'06 Pandemic Poll, the Brodie Fucking Hubbard edition

Categories: Up On Sun
Brodie's a fave of singer/songwriter fans from around the 'Nix, and many of us are sad to hear he's leaving town, headed back to Cali. He's leaving in style though, with a "celebrity" roast next Saturday, the 16th, at Trunk Space appropriately entitled Fuck You, Brodie Hubbard. Here's his submission for the 2006 Pandemic Poll.
Brodie Hubbard

TOP 5 PHOENIX EVENTS I'LL MISS

"Uncle Sku's Clubhouse" - This children's show for adults, hosted at the Trunk Space every First Friday by pedophile T-Bone Hadley (actually, artist Pete Petrisko), has always had its share of talent, including Ryan Avery as the former man-boy sidekick Caspar. Things have got even weirder with Rusty, a handicapped boy played by pudding wrestling superstar Babs (who also makes appearances around town as Simiana the Belly Dancing Monkey). December's episode had "Grand Avenue LIVE" host Kevin Patterson reading Michelle Bledsoe's illustrated children's story about a teddy bear raping toys under the Christmas tree, appearances by recent "Wife Swap" contestants Jeremy and Anna from CutThroat Freak Show (with Will "Baby Man" Windsor as their fictional daughter Heidi Lynn), an undressed Andrew Jemsek (2006 New Times Best Polka Band Award Winner) stuffed in a golf club bag, The Nourishment's Archbishop Jason Poland playing both a renegade UPS driver AND Andrew's fictional tone deaf brother, Bebe McPherson (of Tucson's Bebe and Serge) singing the most demented Christmas songs ever at the top of her lungs (between puffs of her inhaler), and a ninja who leapt out of a trunk that had sat conspicuously in front of the stage for over an hour.

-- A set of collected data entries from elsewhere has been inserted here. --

(* ===== verification/DecimalText.v ===== *)
(** * The texts of decimals ([src/utils/decimal/decimal.go])

    Parsing and printing, in plain, JSON and binary form, and the two interfaces to a
    database.  The encoding of a big integer is the one of Go's library: a byte
    with the version and the sign, then the bytes of the absolute value. *)

From Stdlib Require Import Ascii QArith.
From S2P Require Import Prelude GoStrings Decimal.

#[local] Open Scope string_scope.
#[local] Open Scope Z_scope.

(** ** Texts *)

Definition is_e (c : ascii) : bool := Ascii.eqb c "E"%char || Ascii.eqb c "e"%char.

(** [strings.IndexAny(value, "Ee")], with the text before and after it. *)
Fixpoint cut_e (s : string) : option (string * string) :=
  match s with
  | "" => None
  | String c r => if is_e c then Some ("", r) else p ← cut_e r; Some (String c p.1, p.2)
  end.

(** [strings.TrimRight(s, "0")]. *)
Fixpoint trim_zeros (s : string) : string :=
  match s with
  | "" => ""
  | String c r => match trim_zeros r with
                  | "" => if Ascii.eqb c "0"%char then "" else String c ""
                  | t => String c t
                  end
  end.

(** [SetString] of a big integer in base 10. *)
Fixpoint big_digits (s : string) (n : Z) : option Z :=
  match s with
  | "" => Some n
  | String c r => if is_digit c then big_digits r (n * 10 + (byte_val c - 48)) else None
  end.

Definition SetString (s : string) : option Z :=
  match s with
  | "" => None
  | String c r =>
      let neg := Ascii.eqb c "-"%char in
      match (if neg || Ascii.eqb c "+"%char then r else s) with
      | "" => None
      | body => n ← big_digits body 0; Some (if neg then - n else n)
      end
  end.

(** [value] is the input without its exponent. *)
Definition int_and_exp (original value intString : string) (exp : Z) : outcome string Decimal :=
  match SetString intString with
  | None => Err ("can't convert " +:+ value +:+ " to decimal")
  | Some dValue =>
      if (exp <? min_int32) || (max_int32 <? exp)
      then Err ("can't convert " +:+ original +:+ " to decimal: fractional part too long")
      else Ok (mk_decimal dValue exp)
  end.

Willow House Monday Night Open Mic - This event is not only one of my favorites because I have been running it for the last few months. Before that, Dave Gironda (Workshirt Wonder) did an excellent hosting job, entertaining the crowd with covers of Weezer and his favorite ska songs. Despite the fear the words "open mic" conjure in more skeptical audiences, this night actually has had a deep well of alt-country, anti-folk, and indie rock talent, including Robin Vining (Colorstore, Sweet Bleeders), Sean Bonnette (Andrew Jackson Jihad), Joshua Watts, Jon Douglas (A Technicolor Yawn), Ben Horowitz (Porches), and new host Zach Burba (iji, Seashells). There have even been appearances from touring acts such as Fast Heart Mart, That Damned Band, Ryan "Wolfman" Booth, and A Vision Of A Dying World. There is always an element of comedy, usually interactive with the audience, and some of Arizona's great eccentrics make spoken word and a capella appearances.

Scratchy Rekkids Night - Shane Kennedy, who has drummed for Go Big Casino, Campo Bravo, and Lonna Kelley and the Reluctant Messiahs (now known as The Broken Hearted Lovers), is also a damn fine deejay. He started out guesting on the dance night that Bikini Lounge has on Tuesday nights, but his record selections were more old fashioned. The bar was so impressed with his taste, he was given a night of his own, where he plays the best from the 50's, 60's, 70's, and 80's, with a few novelty records or indie tracks sprinkled in. You can go many different places in the Valley for dance music, but this is one of the few you can go to for GOOD music.

"Grand Avenue LIVE" - Formerly known as "Grand Avenue Tonight," this live talk show, which takes place at Trunk Space every first Thursday, was first hosted by Ryan Avery with Andrew Jemsek as his sidekick. For the past few months, Kevin Patterson has been hosting with me in the co-host position. In both incarnations, "Grand Avenue" has had a teriffic series of guests, spotlighting Phoenix's wide array of characters. Debbie Easley from Easley's Costume Shop, thrift store entrepreneur Corey Busboom, spoken word legend Bill Campana, and illegal street artist Coax have appeared, and this month's show features Leslie Barton's first interview since leaving Modified Arts.

Wednesday nights - As "Phoenix New Times" website content changes, the print editions are dropped off at the newsstands. Valley scenesters wait with bated breath too see if their name has made it in the week's new issue. If not, they look for mention of their friends. And failing that, they can always complain about who has been put on the cover or is being discussed in "Revolver," and how the weekly is "running out of things to write stories on."